Collected data entries
[Start of Attachment]

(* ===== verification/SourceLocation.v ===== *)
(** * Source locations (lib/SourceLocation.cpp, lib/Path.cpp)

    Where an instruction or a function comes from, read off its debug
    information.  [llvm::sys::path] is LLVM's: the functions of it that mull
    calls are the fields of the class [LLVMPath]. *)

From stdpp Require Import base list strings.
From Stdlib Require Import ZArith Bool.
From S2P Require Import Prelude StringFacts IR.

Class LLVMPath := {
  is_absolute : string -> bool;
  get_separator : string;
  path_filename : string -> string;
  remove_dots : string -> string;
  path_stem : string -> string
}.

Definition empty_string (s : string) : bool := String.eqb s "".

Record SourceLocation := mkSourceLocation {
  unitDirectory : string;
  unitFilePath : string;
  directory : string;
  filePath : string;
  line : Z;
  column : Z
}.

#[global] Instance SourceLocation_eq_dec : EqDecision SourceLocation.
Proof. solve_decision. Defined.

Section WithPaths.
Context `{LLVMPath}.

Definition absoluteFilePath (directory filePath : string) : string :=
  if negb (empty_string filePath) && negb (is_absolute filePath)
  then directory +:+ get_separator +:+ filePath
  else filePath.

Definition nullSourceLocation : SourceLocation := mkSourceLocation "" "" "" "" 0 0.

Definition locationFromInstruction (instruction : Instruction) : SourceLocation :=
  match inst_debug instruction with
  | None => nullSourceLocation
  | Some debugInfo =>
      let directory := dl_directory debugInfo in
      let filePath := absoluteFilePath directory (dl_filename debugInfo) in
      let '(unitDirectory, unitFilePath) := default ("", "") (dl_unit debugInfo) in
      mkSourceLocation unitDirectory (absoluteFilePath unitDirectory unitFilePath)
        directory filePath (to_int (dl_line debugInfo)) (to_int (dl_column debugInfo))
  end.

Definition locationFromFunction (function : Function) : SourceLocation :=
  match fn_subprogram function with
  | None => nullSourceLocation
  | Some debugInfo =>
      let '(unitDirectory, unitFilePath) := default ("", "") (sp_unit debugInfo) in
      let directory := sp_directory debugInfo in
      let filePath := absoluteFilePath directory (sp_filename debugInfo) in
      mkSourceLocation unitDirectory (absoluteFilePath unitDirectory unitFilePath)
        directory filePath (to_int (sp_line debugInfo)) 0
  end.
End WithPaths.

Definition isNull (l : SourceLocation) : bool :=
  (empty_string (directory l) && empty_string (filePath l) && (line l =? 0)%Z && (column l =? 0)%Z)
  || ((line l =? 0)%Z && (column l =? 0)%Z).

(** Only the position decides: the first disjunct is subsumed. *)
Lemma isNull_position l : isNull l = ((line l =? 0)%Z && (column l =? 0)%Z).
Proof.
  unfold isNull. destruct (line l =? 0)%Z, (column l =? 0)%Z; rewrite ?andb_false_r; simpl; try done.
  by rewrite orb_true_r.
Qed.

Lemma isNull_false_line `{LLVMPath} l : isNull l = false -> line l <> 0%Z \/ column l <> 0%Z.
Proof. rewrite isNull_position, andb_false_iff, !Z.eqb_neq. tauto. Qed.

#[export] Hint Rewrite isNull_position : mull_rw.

[End of Attachment]

* TASK PROMPT *
Every entry above must be copied exactly.

* TASK ANSWER *
(* ===== verification/SourceLocation.v ===== *)
(** * Source locations (lib/SourceLocation.cpp, lib/Path.cpp)

    Where an instruction or a function comes from, read off its debug
    information.  [llvm::sys::path] is LLVM's: the functions of it that mull
    calls are the fields of the class [LLVMPath]. *)

From stdpp Require Import base list strings.
From Stdlib Require Import ZArith Bool.
From S2P Require Import Prelude StringFacts IR.

Class LLVMPath := {
  is_absolute : string -> bool;
  get_separator : string;
  path_filename : string -> string;
  remove_dots : string -> string;
  path_stem : string -> string
}.

Definition empty_string (s : string) : bool := String.eqb s "".

Record SourceLocation := mkSourceLocation {
  unitDirectory : string;
  unitFilePath : string;
  directory : string;
  filePath : string;
  line : Z;
  column : Z
}.

#[global] Instance SourceLocation_eq_dec : EqDecision SourceLocation.
Proof. solve_decision. Defined.

Section WithPaths.
Context `{LLVMPath}.

Definition absoluteFilePath (directory filePath : string) : string :=
  if negb (empty_string filePath) && negb (is_absolute filePath)
  then directory +:+ get_separator +:+ filePath
  else filePath.

Definition nullSourceLocation : SourceLocation := mkSourceLocation "" "" "" "" 0 0.

Definition locationFromInstruction (instruction : Instruction) : SourceLocation :=
  match inst_debug instruction with
  | None => nullSourceLocation
  | Some debugInfo =>
      let directory := dl_directory debugInfo in
      let filePath := absoluteFilePath directory (dl_filename debugInfo) in
      let '(unitDirectory, unitFilePath) := default ("", "") (dl_unit debugInfo) in
      mkSourceLocation unitDirectory (absoluteFilePath unitDirectory unitFilePath)
        directory filePath (to_int (dl_line debugInfo)) (to_int (dl_column debugInfo))
  end.

Definition locationFromFunction (function : Function) : SourceLocation :=
  match fn_subprogram function with
  | None => nullSourceLocation
  | Some debugInfo =>
      let '(unitDirectory, unitFilePath) := default ("", "") (sp_unit debugInfo) in
      let directory := sp_directory debugInfo in
      let filePath := absoluteFilePath directory (sp_filename debugInfo) in
      mkSourceLocation unitDirectory (absoluteFilePath unitDirectory unitFilePath)
        directory filePath (to_int (sp_line debugInfo)) 0
  end.
End WithPaths.

Definition isNull (l : SourceLocation) : bool :=
  (empty_string (directory l) && empty_string (filePath l) && (line l =? 0)%Z && (column l =? 0)%Z)
  || ((line l =? 0)%Z && (column l =? 0)%Z).

(** Only the position decides: the first disjunct is subsumed. *)
Lemma isNull_position l : isNull l = ((line l =? 0)%Z && (column l =? 0)%Z).
Proof.
  unfold isNull. destruct (line l =? 0)%Z, (column l =? 0)%Z; rewrite ?andb_false_r; simpl; try done.
  by rewrite orb_true_r.
Qed.

Lemma isNull_false_line `{LLVMPath} l : isNull l = false -> line l <> 0%Z \/ column l <> 0%Z.
Proof. rewrite isNull_position, andb_false_iff, !Z.eqb_neq. tauto. Qed.

#[export] Hint Rewrite isNull_position : mull_rw.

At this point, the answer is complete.